:: DATASET CONTENT ::
(** The loop of the fallback only ever returns a record whose email is the
    one asked for. *)
Lemma email_scan_sound email (items : list json) tr a tr' :
  for_each items (fun u =>
      a <- lift (py_get u "attributes" (JDict [])) ;;
      e <- lift (py_get a "email" JNull) ;;
      if py_eq_str e email then ret (Some a) else ret None) tr
    = (Ok (Some a), tr') ->
  exists kv, a = JDict kv /\ dict_lookup "email" kv = Some (JStr email).
Proof.
  revert tr. induction items as [|u items IH]; intros tr H; cbn [for_each] in H.
  - discriminate H.
  - apply bind_ok in H. destruct H as [o [tr1 [Hbody Hrest]]].
    apply bind_ok in Hbody. destruct Hbody as [x [tr2 [Hx Hbody]]].
    apply lift_ok in Hx. destruct Hx as [Hx ->].
    apply bind_ok in Hbody. destruct Hbody as [e [tr3 [He Hbody]]].
    apply lift_ok in He. destruct He as [He ->].
    apply py_get_ok in He. destruct He as [kv [-> He]].
    destruct (py_eq_str e email) eqn:Heq.
    + injection Hbody as <- <-. injection Hrest as <- _.
      exists kv. split; [reflexivity |].
      apply py_eq_str_true in Heq. rewrite Heq in He.
      destruct (dict_lookup "email" kv); [now subst | discriminate He].
    + injection Hbody as <- <-. now apply (IH tr).
Qed.

(** On a page of well-formed entries the loop of the fallback returns the
    attributes of the first entry with the email asked for. *)
Lemma email_scan_finds email (items : list json) tr :
  forallb is_entry items = true ->
  for_each items (fun u =>
      a <- lift (py_get u "attributes" (JDict [])) ;;
      e <- lift (py_get a "email" JNull) ;;
      if py_eq_str e email then ret (Some a) else ret None) tr
    = (Ok (option_map entry_attrs (find (field_is "email" email) items)), tr).
Proof.
  induction items as [|u items IH]; intros Hwf; [reflexivity |].
  cbn [forallb] in Hwf. apply andb_true_iff in Hwf. destruct Hwf as [Hu Hwf].
  cbn [for_each find]. unfold bind at 1.
  destruct u as [| | | | | |kv]; try discriminate Hu.
  unfold field_is, entry_field, entry_attrs. simpl in Hu.
  destruct (dict_lookup "attributes" kv) as [[| | | | | |a]|] eqn:Ha;
    try discriminate Hu; unfold bind, lift; simpl; rewrite Ha; simpl.
  - destruct (dict_lookup "email" a) as [e|]; simpl.
    + destruct (py_eq_str e email); simpl; [now rewrite Ha | now apply IH].
    + now apply IH.
  - now apply IH.
Qed.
:::
= WHAT IS EXPECTED =
Give the lines again, exactly as they stand, from the beginning of the data through the line with "(Some a), tr') ->".

= OUTPUT BELOW =
(** The loop of the fallback only ever returns a record whose email is the
    one asked for. *)
Lemma email_scan_sound email (items : list json) tr a tr' :
  for_each items (fun u =>
      a <- lift (py_get u "attributes" (JDict [])) ;;
      e <- lift (py_get a "email" JNull) ;;
      if py_eq_str e email then ret (Some a) else ret None) tr
    = (Ok (Some a), tr') ->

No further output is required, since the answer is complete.